Salienta-se que os policiais também são vítimas dessa política de Estado, nessa guerra contra a “criminalidade” e às drogas, as vítimas e os vitimizados são os mesmos, em outras palavras: gente pobre matando gente pobre para assegurar-se os interesses do Estado e do Mercado.
A (in)segurança pública é um projeto de poder, no qual o Estado atua fortemente nas regiões precarizadas, neste jogo permanente de se “fazer guerra” contra a população pobre e negra, vende-se o discurso da pacificação. As operações mortíferas da polícia na sociedade pós-abolição (formal) da escravidão, se atualizam nos dias atuais na definição da população negra, pobre e periférica, sobretudo masculino, enquanto “inimigo da ordem”, ademais, o esquecimento dos períodos autoritários e violentos do Estado brasileiro, resultam-se na naturalização e normalização do extermínio dessas populações.[1]
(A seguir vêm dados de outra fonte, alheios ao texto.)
Lemma tx_loop ch segs : forall fuel c first s mem x l, tx_at ch s c mem -> after now cr ct s0 l x ->
  chain_at desc_ok any_flags mem first (cd_desc c) segs = true -> word_segs segs = true -> head_on c segs -> (length segs <= fuel)%nat ->
  4 * zlen (written l) + seg_total segs <= t ->
  exists c' d x' l', walked c d c' /\ after now cr ct s0 l' x' /\
  bytes_of 4 (written l') = bytes_of 4 (written l) ++ seg_bytes mem segs /\
  4 * zlen (written l') = 4 * zlen (written l) + seg_total segs /\ reads l' = reads l /\
  cdma_loop desc_ok fuel ch env_tx (base + R_TXDATA) None (at_chan ch c s mem x) =
  (TStop, base + R_TXDATA, at_chan ch c' (early ch (zlen (written l') =? ct) s) mem x').
Proof using Cd R.
  induction segs as [|[a k] segs IH]; intros fuel c first s mem x l T A Hch Hws Ho Hf Hq; [done|].
  destruct fuel as [|fuel]; [cbn in Hf; lia|].
  destruct (chain_head _ _ _ _ _ _ _ _ Hch) as (Hd & _ & Hrest). pose proof Hd as (_ & _ & _ & _ & _ & Hn).
  pose proof (chain_rest_total _ _ _ _ _ _ _ _ Hch) as Ht. cbn [word_segs forallb snd] in Hws. fold (word_segs segs) in Hws.
  apply andb_prop in Hws as [Hw1 Hw2]. apply Z.eqb_eq in Hw1. cbn [seg_total foldr snd] in *. fold (seg_total segs) in *.
  destruct (tx_turn ch c s mem x l _ a k T A Ho Hd Hw1 ltac:(lia)) as (x1 & l1 & A1 & B1 & L1 & R1 & E1). cbn [cdma_loop]. rewrite E1.
  set (c1 := chan_past c (desc_word mem (cd_desc c) 0) a k) in *. apply Z.div_exact in Hw1; [|lia].
  rewrite seg_bytes_cons. destruct segs as [|g segs].
  - rewrite Hrest. exists c1, (desc_word mem (cd_desc c) 0), x1, l1. split; [apply walked_past|]. split; [done|].
    split; [rewrite B1; cbn; by rewrite app_nil_r|]. split; [cbn; lia|]. split; [done|]. by rewrite L1.
  - destruct Hrest as [-> Hrest].
    destruct (IH fuel c1 false (early ch (zlen (written l) + k / 4 =? ct) s) mem x1 l1) as (c' & d & x2 & l2 & Hwk & A2 & B2 & L2 & R2 & HL).
    + by destruct T.
    + done.
    + done.
    + done.
    + destruct g. intros [=].
    + cbn in *; lia.
    + lia.
    + exists c', d, x2, l2. split; [by eapply walked_trans; [apply walked_past|]|]. split; [done|].
      split; [by rewrite B2, B1, app_assoc|]. split; [lia|]. split; [congruence|]. rewrite HL. by rewrite early_early.
Qed.
End Channels.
Esses legados históricos: escravidão, Brasil colonial, ditaduras militares, retratam o atual contexto da sociedade brasileira, no qual verifica-se o imobilismo social frente ao cenário de intensificação da violência estatal desigual. O ano de 2020, a partir da pandemia do Covid-19, as favelas, comunidades e periferias no Brasil, para além dos inúmeros problemas sociais: desemprego, falta de saneamento básico, educação, acesso à saúde, e o “novo” problema mortal o Covid-19.
No entanto, os moradores/as das favelas também tiveram que enfrentar o desafio de sobreviver ao aumento das incursões letais da polícia brasileira. Esse crescimento da letalidade policial em tempos de pandemia e de isolamento social, reverberam que essa atuação não se trata apenas de um erro de procedimento, ou ainda de efeitos colaterais em razão do aumento da criminalidade.
A sociedade brasileira é indiferente a violência desigual operacionalizada diariamente pelo Estado, talvez, um ideário mais ingênuo pudesse crer que durante o período da pandemia do Covid-19, a política de morte do Estado seria atenuada e não surgissem novos casos emblemáticos de extermínio policial.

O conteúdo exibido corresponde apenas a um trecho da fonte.